Modern etiquette includes many forms
Let’s take a minute this month to talk about the origins and different kinds of etiquette.
Etiquette goes all the way back to the French courts of the 1600-1700s. Story has it that the head gardener of Versailles was having trouble keeping the courtiers from traveling off the footpaths and wandering all over the garden. The gardener put up signs in the form of “etiquets” to warn them off. But the wandering persisted until King Louis XIV decreed that no one was to go beyond the bounds of the etiquet. The King’s edict became the basis of modern etiquette and today we still watch for people to stay within certain bounds.

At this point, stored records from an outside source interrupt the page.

(* ===== verification/NetBase.v ===== *)
(** * Network stack: data

    Types, byte order, checksums, ring buffers and socket tables of
    [recovered/net]: [net.h], [net_utils], the lookup, buffer and slot
    functions of [socket.c] and the checksums of [ip.c].  Packets are byte
    lists; a socket pointer is its slot number. *)

From S2P Require Import Prelude Bytes.

(** ** Constants of [net.h] *)

Definition IP_PROTO_ICMP : Z := 1.
Definition IP_PROTO_TCP : Z := 6.
Definition IP_PROTO_UDP : Z := 17.
Definition AF_UNIX : Z := 1.
Definition AF_INET : Z := 2.
Definition SOCK_STREAM : Z := 1.
Definition SOCK_DGRAM : Z := 2.
Definition INADDR_LOOPBACK : Z := 0x7F000001.
Definition TCP_CLOSED : Z := 0.
Definition TCP_LISTEN : Z := 1.
Definition TCP_SYN_SENT : Z := 2.
Definition TCP_SYN_RECEIVED : Z := 3.
Definition TCP_ESTABLISHED : Z := 4.
Definition TCP_FIN_WAIT_1 : Z := 5.
Definition TCP_FIN_WAIT_2 : Z := 6.
Definition TCP_CLOSING : Z := 7.
Definition TCP_TIME_WAIT : Z := 8.
Definition TCP_CLOSE_WAIT : Z := 9.
Definition TCP_LAST_ACK : Z := 10.
Definition TCP_FLAG_FIN : Z := 0x01.
Definition TCP_FLAG_SYN : Z := 0x02.
Definition TCP_FLAG_RST : Z := 0x04.
Definition TCP_FLAG_PSH : Z := 0x08.
Definition TCP_FLAG_ACK : Z := 0x10.
Definition NET_MAX_SOCKETS : nat := 256.
Definition NET_RX_BUF_SIZE : Z := 4096.
Definition NET_TX_BUF_SIZE : Z := 4096.
Definition NET_TCP_WINDOW : Z := 65535.
Definition NET_TCP_MSS : Z := 1460.
Definition NET_TCP_BACKLOG : Z := 16.
#[export] Hint Unfold IP_PROTO_ICMP IP_PROTO_TCP IP_PROTO_UDP AF_UNIX AF_INET SOCK_STREAM SOCK_DGRAM
  INADDR_LOOPBACK TCP_CLOSED TCP_LISTEN TCP_SYN_SENT TCP_SYN_RECEIVED TCP_ESTABLISHED TCP_FIN_WAIT_1
  TCP_FIN_WAIT_2 TCP_CLOSING TCP_TIME_WAIT TCP_CLOSE_WAIT TCP_LAST_ACK TCP_FLAG_FIN TCP_FLAG_SYN
  TCP_FLAG_RST TCP_FLAG_PSH TCP_FLAG_ACK NET_MAX_SOCKETS NET_RX_BUF_SIZE NET_TX_BUF_SIZE
  NET_TCP_WINDOW NET_TCP_MSS NET_TCP_BACKLOG : sf.

(** ** Byte order *)

Definition htons (v : Z) : Z := Z.lor (Z.shiftl (Z.land v 0xFF) 8) (Z.land (Z.shiftr v 8) 0xFF).
Definition ntohs (v : Z) : Z := htons v.
Definition htonl (v : Z) : Z :=
  Z.lor (Z.lor (Z.lor (Z.shiftl (Z.land v 0xFF) 24) (Z.shiftl (Z.land (Z.shiftr v 8) 0xFF) 16))
               (Z.shiftl (Z.land (Z.shiftr v 16) 0xFF) 8))
        (Z.land (Z.shiftr v 24) 0xFF).
Definition ntohl (v : Z) : Z := htonl v.

(** ** Checksums *)

(** [while (sum >> 16) sum = (sum & 0xFFFF) + (sum >> 16);]  A 32-bit sum
    needs at most three turns. *)
Fixpoint fold_sum (fuel : nat) (sum : Z) : Z :=
  match fuel with
  | O => sum
  | S fuel =>
      if truthy (Z.shiftr sum 16) then fold_sum fuel (Z.land sum 0xFFFF + Z.shiftr sum 16) else sum
  end.

Definition finish_sum (sum : Z) : Z := u16 (Z.lnot (fold_sum 3 sum)).

(** [for (i = 0; i < n; i++) sum += ptr[i];] *)
Definition sum_words (b : list Z) (n : nat) (sum : Z) : Z :=
  loop n (fun i sum => u32 (sum + get16 b (2 * Z.of_nat i))) sum.

Definition compute_checksum (data : list Z) (len : Z) : Z :=
  let sum := sum_words data (Z.to_nat (len / 2)) 0 in
  let sum := if truthy (Z.land len 1) then u32 (sum + at_ data (len - 1)) else sum in
  finish_sum sum.

Definition compute_ip_checksum (hdr : list Z) : Z :=
  let len := (Z.land (at_ hdr 0) 0x0F * 4) / 2 in
  finish_sum (sum_words hdr (Z.to_nat len) 0).

(** The transport checksum over the pseudo header, shared by [tcp.c] and [udp.c]. *)
Definition pseudo_checksum (proto src_ip dst_ip : Z) (seg : list Z) (len : Z) : Z :=
  let sum := u32 (u16 (Z.shiftr src_ip 16) + u16 (Z.land src_ip 0xFFFF) + u16 (Z.shiftr dst_ip 16) + u16 (Z.land dst_ip 0xFFFF)) in
  let sum := u32 (sum + htons proto) in
  let sum := u32 (sum + htons len) in
  let sum := sum_words seg (Z.to_nat (len / 2)) sum in
  let sum := if truthy (Z.land len 1) then u32 (sum + Z.shiftl (at_ seg (len - 1)) 8) else sum in
  finish_sum sum.

Definition compute_tcp_checksum (src_ip dst_ip : Z) (tcp_seg : list Z) (tcp_len : Z) : Z :=
  pseudo_checksum IP_PROTO_TCP src_ip dst_ip tcp_seg tcp_len.
Definition compute_udp_checksum (src_ip dst_ip : Z) (udp_seg : list Z) (udp_len : Z) : Z :=
  pseudo_checksum IP_PROTO_UDP src_ip dst_ip udp_seg udp_len.

(** ** The IPv4 header *)

(** The twenty bytes the senders build; addresses in network order. *)
Definition ipv4_fields (total_length ident protocol checksum src_ip dst_ip : Z) : list Z :=
  [0x45; 0] ++ le_bytes 2 (htons total_length) ++ le_bytes 2 (htons ident) ++ le_bytes 2 (htons 0x4000)
  ++ [64; protocol] ++ le_bytes 2 checksum ++ le_bytes 4 src_ip ++ le_bytes 4 dst_ip.

(** Filled with checksum 0 first, then with the checksum of that. *)
Definition ipv4_header (total_length ident protocol src_ip dst_ip : Z) : list Z :=
  ipv4_fields total_length ident protocol
    (compute_ip_checksum (ipv4_fields total_length ident protocol 0 src_ip dst_ip)) src_ip dst_ip.

Definition ip_version_ihl (p : list Z) : Z := at_ p 0.
Definition ip_total_length (p : list Z) : Z := get16 p 2.
Definition ip_protocol (p : list Z) : Z := at_ p 9.
Definition ip_src (p : list Z) : Z := get32 p 12.
Definition ip_dst (p : list Z) : Z := get32 p 16.

(** ** Ring buffers *)

(** [buf] is [None] when the pointer is NULL. *)
Record ring := MkRing { buf : option (list Z); read_pos : Z; write_pos : Z; count : Z; rsize : Z }.
#[export] Instance ring_settable : Settable ring := fun r =>
  MkRing (buf r) (read_pos r) (write_pos r) (count r) (rsize r).

Definition empty_ring : ring := MkRing None 0 0 0 0.

(** The storing loop, over the bytes that fit. *)
Fixpoint ring_store (b : list Z) (pos size : Z) (src : list Z) : list Z * Z :=
  match src with
  | [] => (b, pos)
  | c :: src => ring_store (<[Z.to_nat pos:=c]> b) ((pos + 1) mod size) size src
  end.

(** The [n] source bytes; bytes behind the packet are unspecified and read as 0. *)
Definition source_bytes (data : list Z) (n : Z) : list Z :=
  map (fun i => at_ data (Z.of_nat i)) (seq 0 (Z.to_nat n)).

Definition ring_write (data : list Z) (len : Z) (r : ring) : Z * ring :=
  match buf r with
  | None => (0, r)
  | Some b =>
      if len =? 0 then (0, r)
      else
        let avail := u32 (rsize r - count r) in
        let to_write := if len <? avail then len else avail in
        let '(b, pos) := ring_store b (write_pos r) (rsize r) (source_bytes data to_write) in
        (s32 to_write, MkRing (Some b) (read_pos r) pos (u32 (count r + to_write)) (rsize r))
  end.

Fixpoint ring_fetch (n : nat) (b : list Z) (pos size : Z) : list Z * Z :=
  match n with
  | O => ([], pos)
  | S n => let '(out, pos') := ring_fetch n b ((pos + 1) mod size) size in (at_ b pos :: out, pos')
  end.

Definition ring_read (len : Z) (r : ring) : Z * list Z * ring :=
  match buf r with
  | None => (0, [], r)
  | Some b =>
      if count r =? 0 then (0, [], r)
      else
        let to_read := if len <? count r then len else count r in
        let '(out, pos) := ring_fetch (Z.to_nat to_read) b (read_pos r) (rsize r) in
        (s32 to_read, out, MkRing (buf r) pos (write_pos r) (u32 (count r - to_read)) (rsize r))
  end.

(** ** Sockets *)

Record net_tcp_seg := MkSeg { seg_seq : Z; seg_data : list Z; send_time : Z; seg_retries : Z }.
Definition seg_len (s : net_tcp_seg) : Z := u32 (zlen (seg_data s)).

Record net_socket_t := MkSock {
  sk_fd : Z; sk_domain : Z; sk_type : Z; sk_protocol : Z; sk_state : Z; sk_flags : Z;
  sk_local_ip : Z; sk_local_port : Z; sk_remote_ip : Z; sk_remote_port : Z;
  seq_num : Z; ack_num : Z; remote_seq : Z;
  cwnd : Z; ssthresh : Z; rto : Z; srtt : Z; rttvar : Z; retransmit_timer : Z; dup_ack_count : Z;
  bytes_in_flight : Z; last_ack_sent : Z; congestion_state : Z; time_wait_expire : Z;
  retransmit_count : Z; unacked_list : list net_tcp_seg;
  rx : ring; tx : ring; listen_parent : option nat; pending_conns : list nat; blocking_pid : Z
}.
#[export] Instance net_socket_settable : Settable net_socket_t := fun s =>
  MkSock (sk_fd s) (sk_domain s) (sk_type s) (sk_protocol s) (sk_state s) (sk_flags s)
    (sk_local_ip s) (sk_local_port s) (sk_remote_ip s) (sk_remote_port s)
    (seq_num s) (ack_num s) (remote_seq s) (cwnd s) (ssthresh s) (rto s) (srtt s) (rttvar s)
    (retransmit_timer s) (dup_ack_count s) (bytes_in_flight s) (last_ack_sent s)
    (congestion_state s) (time_wait_expire s) (retransmit_count s) (unacked_list s)
    (rx s) (tx s) (listen_parent s) (pending_conns s) (blocking_pid s).

Definition zero_socket : net_socket_t :=
  MkSock 0 0 0 0 0 0 0 0 0 0 0 0 0 0 0 0 0 0 0 0 0 0 0 0 0 [] empty_ring empty_ring None [] 0.
#[export] Instance net_socket_inhabited : Inhabited net_socket_t := populate zero_socket.

Record arp_entry := MkArp { arp_ip : Z; arp_mac : list Z; arp_expire : Z }.
Definition zero_arp : arp_entry := MkArp 0 (fill 0 6) 0.
#[export] Instance arp_entry_inhabited : Inhabited arp_entry := populate zero_arp.

Record ping_state := MkPing {
  pg_dst_ip : Z; pg_id : Z; pg_seq : Z; pg_send_time : Z; pg_active : bool; pg_timeout : bool; pg_rtt : Z
}.
#[export] Instance ping_state_settable : Settable ping_state := fun p =>
  MkPing (pg_dst_ip p) (pg_id p) (pg_seq p) (pg_send_time p) (pg_active p) (pg_timeout p) (pg_rtt p).
Definition zero_ping : ping_state := MkPing 0 0 0 0 false false 0.
#[export] Instance ping_state_inhabited : Inhabited ping_state := populate zero_ping.

(** The rest of the kernel, as far as the stack calls it: the descriptor table
    ([vfs_get_socket], [vfs_register_socket] and the slot number kept in an
    open file's inode, -1 when there is none) and whether the [k]-th
    allocation succeeds. *)
Class Os := {
  vfs : Type;
  vfs_get_socket : Z -> vfs -> option nat;
  vfs_register_socket : nat -> vfs -> Z * vfs;
  vfs_fs_data : Z -> vfs -> Z;
  kmalloc_ok : nat -> Z -> bool
}.

Section State.
Context `{K : Os}.

(** All state of the stack: the configuration, the tables, the millisecond
    clock, the frames handed to the network card, the descriptor table and
    the number of allocations made. *)
Record net := MkNet {
  net_local_ip : Z; net_gateway_ip : Z; net_netmask : Z; net_local_mac : list Z; net_hw_initialized : bool;
  arp_cache : list arp_entry; ping_states : list ping_state;
  sockets : list net_socket_t; socket_used : list bool;
  next_ephemeral_port : Z; tcp_initial_seq : Z; now : Z; wire : list (list Z); files : vfs; allocs : nat
}.
#[export] Instance net_settable : Settable net := fun n =>
  MkNet (net_local_ip n) (net_gateway_ip n) (net_netmask n) (net_local_mac n) (net_hw_initialized n)
    (arp_cache n) (ping_states n) (sockets n) (socket_used n) (next_ephemeral_port n)
    (tcp_initial_seq n) (now n) (wire n) (files n) (allocs n).

Definition sock (n : net) (i : nat) : net_socket_t := sockets n !!! i.
Definition used (n : net) (i : nat) : bool := socket_used n !!! i.
Definition set_sock (i : nat) (f : net_socket_t -> net_socket_t) (n : net) : net := n <| sockets ::= alter f i |>.

Definition net_random (n : net) : Z := Z.land (Z.shiftr (u64 (now n * 1103515245 + 12345)) 16) 0x7FFFFFFF.

Definition kmalloc (size : Z) (n : net) : bool * net :=
  (kmalloc_ok (allocs n) size, n <| allocs ::= S |>).

(** [rtl8139_send]. *)
Definition rtl8139_send (frame : list Z) (n : net) : net := n <| wire ::= fun w => w ++ [frame] |>.

(** ** Slots and lookup *)

(** The descriptor table first, then the slot of that number. *)
Definition net_get_socket (fd : Z) (n : net) : option nat :=
  match vfs_get_socket fd (files n) with
  | Some i => Some i
  | None =>
      if (fd <? 0) || (256 <=? fd) then None
      else if used n (Z.to_nat fd) then Some (Z.to_nat fd) else None
  end.

Definition net_alloc_socket_slot (n : net) : option nat * net :=
  match find_index (fun i => negb (used n i)) NET_MAX_SOCKETS with
  | Some i => (Some i, n <| socket_used ::= fun u => <[i:=true]> u |>)
  | None => (None, n)
  end.

(** The child leaves its parent's pending list, then the slot is cleared. *)
Definition net_free_socket_slot (fd : nat) (n : net) : net :=
  if (NET_MAX_SOCKETS <=? fd)%nat then n
  else
    let n := match listen_parent (sock n fd) with
             | Some parent =>
                 set_sock parent (fun s =>
                   match find_index (fun i => (pending_conns s !!! i =? fd)%nat) (length (pending_conns s)) with
                   | Some i => s <| pending_conns ::= fun l => take i l ++ drop (S i) l |>
                   | None => s
                   end) n
             | None => n
             end in
    (set_sock fd (fun _ => zero_socket) n) <| socket_used ::= fun u => <[fd:=false]> u |>.

Definition net_find_socket_by_port (port ip : Z) (n : net) : option nat :=
  find_index (fun i => used n i && (sk_local_port (sock n i) =? port) &&
    ((sk_local_ip (sock n i) =? 0) || (sk_local_ip (sock n i) =? ip))) NET_MAX_SOCKETS.

Definition net_find_listening_socket (port : Z) (n : net) : option nat :=
  find_index (fun i => used n i && (sk_type (sock n i) =? SOCK_STREAM) && (sk_state (sock n i) =? TCP_LISTEN) &&
    (sk_local_port (sock n i) =? port)) NET_MAX_SOCKETS.

Definition net_find_tcp_socket (local_ip local_port remote_ip remote_port : Z) (n : net) : option nat :=
  find_index (fun i => used n i && (sk_type (sock n i) =? SOCK_STREAM) &&
    (sk_local_port (sock n i) =? local_port) &&
    ((sk_local_ip (sock n i) =? 0) || (sk_local_ip (sock n i) =? local_ip)) &&
    (sk_remote_port (sock n i) =? remote_port) && (sk_remote_ip (sock n i) =? remote_ip)) NET_MAX_SOCKETS.

Definition net_find_udp_socket (port ip : Z) (n : net) : option nat :=
  find_index (fun i => used n i && (sk_type (sock n i) =? SOCK_DGRAM) && (sk_local_port (sock n i) =? port) &&
    ((sk_local_ip (sock n i) =? 0) || (sk_local_ip (sock n i) =? ip))) NET_MAX_SOCKETS.

Definition net_rx_buffer_write (i : nat) (data : list Z) (len : Z) (n : net) : Z * net :=
  let '(r, ring) := ring_write data len (rx (sock n i)) in
  (r, set_sock i (fun s => s <| rx := ring |>) n).

Definition net_rx_buffer_read (i : nat) (len : Z) (n : net) : Z * list Z * net :=
  let '(r, out, ring) := ring_read len (rx (sock n i)) in
  (r, out, set_sock i (fun s => s <| rx := ring |>) n).

(** ** Ephemeral ports *)

(** The counter is 16 bits wide, so it never exceeds 65535 and the reset test
    is never true. *)
Definition next_port (p : Z) : Z := let p := u16 (p + 1) in if 65535 <? p then 49152 else p.

Fixpoint alloc_port_loop (attempts : nat) (n : net) : Z * net :=
  match attempts with
  | O => (0, n)
  | S attempts =>
      let candidate := next_ephemeral_port n in
      let n := n <| next_ephemeral_port := next_port candidate |> in
      match find_index (fun i => used n i && (sk_local_port (sock n i) =? candidate)) NET_MAX_SOCKETS with
      | None => (candidate, n)
      | Some _ => alloc_port_loop attempts n
      end
  end.

Definition net_get_tcp_initial_seq (n : net) : Z := tcp_initial_seq n.

Definition net_alloc_port (n : net) : Z * net := alloc_port_loop 16384 n.

Definition net_configure_ip (ip gateway netmask : Z) (n : net) : net :=
  n <| net_local_ip := ip |> <| net_gateway_ip := gateway |> <| net_netmask := netmask |>.

End State.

Modern etiquette includes many forms – meeting etiquette, wedding etiquette, corporate etiquette, bathroom etiquette, eating etiquette and telephone etiquette, just to name a few. Brand new to the language of etiquette would be “netiquette” – the rules for drafting emails, rules for participating in an online forum and so on.
Corporate etiquette often involves trainers to teach good manners to their executives – everything from how to dress, how to act, how to eat and how to converse with effective business letters.
Professional etiquette dictates that being comfortable around people and making them comfortable around you is the ideal.
But most importantly, our personal etiquette is paramount. Personal etiquette is the learned acceptable behavior for all sorts of social situations. First and foremost being respect for others at all times. Be the person who knows how to act and what to say. Embody the three qualities that stand behind all manners – consideration, respect and honesty.
Be curious about manners. Grab some books on the subject and read up. Emily Post’s Etiquette book is in its 19th edition and with 800 plus pages, it is “still the name we turn to for the way we live today.”